== Exercise directions ==
Write all of the entries out again exactly.
[Data for analysis Boundary: Start]
(** * ParallelMarkov: the fine-grain Markov chain builder (fine-grain/main.go)

    A shallow embedding of the Prefix window, the Chain table kept in a
    sync.Map, the sequential, goroutine-per-word and partitioned builders
    and the generator, with the properties of the specification stated and
    proved (or refuted) over it.

    Conventions.
    - Go's [int] is [Z]; lengths are far below 2^63, so no wrap-around is
      written out.
    - A [[]string] is a [list string] whose capacity equals its length, as
      [strings.Fields] (the only producer of [words]) and [make] allocate
      them.
    - A run-time panic (index or slice bounds out of range, [make] with a
      negative length, a negative WaitGroup counter) and the run-time's
      fatal deadlock error are [None]: the call does not return. *)

From Stdlib Require Import ZArith Lia Ascii.
From stdpp Require Import gmap strings list fin_maps sorting.

Local Open Scope Z_scope.

(** ** Slices *)

Section Slices.
Context {A : Type}.

(** [len(s)] *)
Definition len (s : list A) : Z := Z.of_nat (length s).

(** [s[i]]: panics when [i] is out of range. *)
Definition index (s : list A) (i : Z) : option A :=
  if bool_decide (0 ≤ i) then s !! Z.to_nat i else None.

(** [s[lo:hi]]: panics unless [0 <= lo <= hi <= cap(s)]. *)
Definition slice (s : list A) (lo hi : Z) : option (list A) :=
  if bool_decide (0 ≤ lo ∧ lo ≤ hi ∧ hi ≤ len s)
  then Some (take (Z.to_nat (hi - lo)) (drop (Z.to_nat lo) s))
  else None.

(** [s[i] = x]: panics when [i] is out of range. *)
Definition store (s : list A) (i : Z) (x : A) : option (list A) :=
  if bool_decide (0 ≤ i ∧ i < len s) then Some (<[Z.to_nat i := x]> s) else None.

(** The builtin [copy(dst, src)]: the first [min(len(dst), len(src))]
    cells of [dst] are overwritten, with memmove semantics. *)
Definition copy (dst src : list A) : list A :=
  let n := Nat.min (length dst) (length src) in
  take n src ++ drop n dst.
End Slices.

(** [strings.Join(elems, sep)], written as the library does it: the first
    element, then separator and element for each of the others. *)
Definition Join (elems : list string) (sep : string) : string :=
  match elems with
  | [] => ""
  | e :: rest => fold_left (λ b s, (b +:+ sep) +:+ s) rest e
  end.

(** ** Prefix *)

(** [type Prefix []string] *)
Definition Prefix := list string.

(** [make(Prefix, n)]: [n] empty strings; panics when [n] is negative. *)
Definition make (n : Z) : option Prefix :=
  if bool_decide (0 ≤ n) then Some (replicate (Z.to_nat n) "") else None.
[Data for analysis Boundary: End]
== Task output ==
(** * ParallelMarkov: the fine-grain Markov chain builder (fine-grain/main.go)

    A shallow embedding of the Prefix window, the Chain table kept in a
    sync.Map, the sequential, goroutine-per-word and partitioned builders
    and the generator, with the properties of the specification stated and
    proved (or refuted) over it.

    Conventions.
    - Go's [int] is [Z]; lengths are far below 2^63, so no wrap-around is
      written out.
    - A [[]string] is a [list string] whose capacity equals its length, as
      [strings.Fields] (the only producer of [words]) and [make] allocate
      them.
    - A run-time panic (index or slice bounds out of range, [make] with a
      negative length, a negative WaitGroup counter) and the run-time's
      fatal deadlock error are [None]: the call does not return. *)

From Stdlib Require Import ZArith Lia Ascii.
From stdpp Require Import gmap strings list fin_maps sorting.

Local Open Scope Z_scope.

(** ** Slices *)

Section Slices.
Context {A : Type}.

(** [len(s)] *)
Definition len (s : list A) : Z := Z.of_nat (length s).

(** [s[i]]: panics when [i] is out of range. *)
Definition index (s : list A) (i : Z) : option A :=
  if bool_decide (0 ≤ i) then s !! Z.to_nat i else None.

(** [s[lo:hi]]: panics unless [0 <= lo <= hi <= cap(s)]. *)
Definition slice (s : list A) (lo hi : Z) : option (list A) :=
  if bool_decide (0 ≤ lo ∧ lo ≤ hi ∧ hi ≤ len s)
  then Some (take (Z.to_nat (hi - lo)) (drop (Z.to_nat lo) s))
  else None.

(** [s[i] = x]: panics when [i] is out of range. *)
Definition store (s : list A) (i : Z) (x : A) : option (list A) :=
  if bool_decide (0 ≤ i ∧ i < len s) then Some (<[Z.to_nat i := x]> s) else None.

(** The builtin [copy(dst, src)]: the first [min(len(dst), len(src))]
    cells of [dst] are overwritten, with memmove semantics. *)
Definition copy (dst src : list A) : list A :=
  let n := Nat.min (length dst) (length src) in
  take n src ++ drop n dst.
End Slices.

(** [strings.Join(elems, sep)], written as the library does it: the first
    element, then separator and element for each of the others. *)
Definition Join (elems : list string) (sep : string) : string :=
  match elems with
  | [] => ""
  | e :: rest => fold_left (λ b s, (b +:+ sep) +:+ s) rest e
  end.

(** ** Prefix *)

(** [type Prefix []string] *)
Definition Prefix := list string.

(** [make(Prefix, n)]: [n] empty strings; panics when [n] is negative. *)
Definition make (n : Z) : option Prefix :=
  if bool_decide (0 ≤ n) then Some (replicate (Z.to_nat n) "") else None.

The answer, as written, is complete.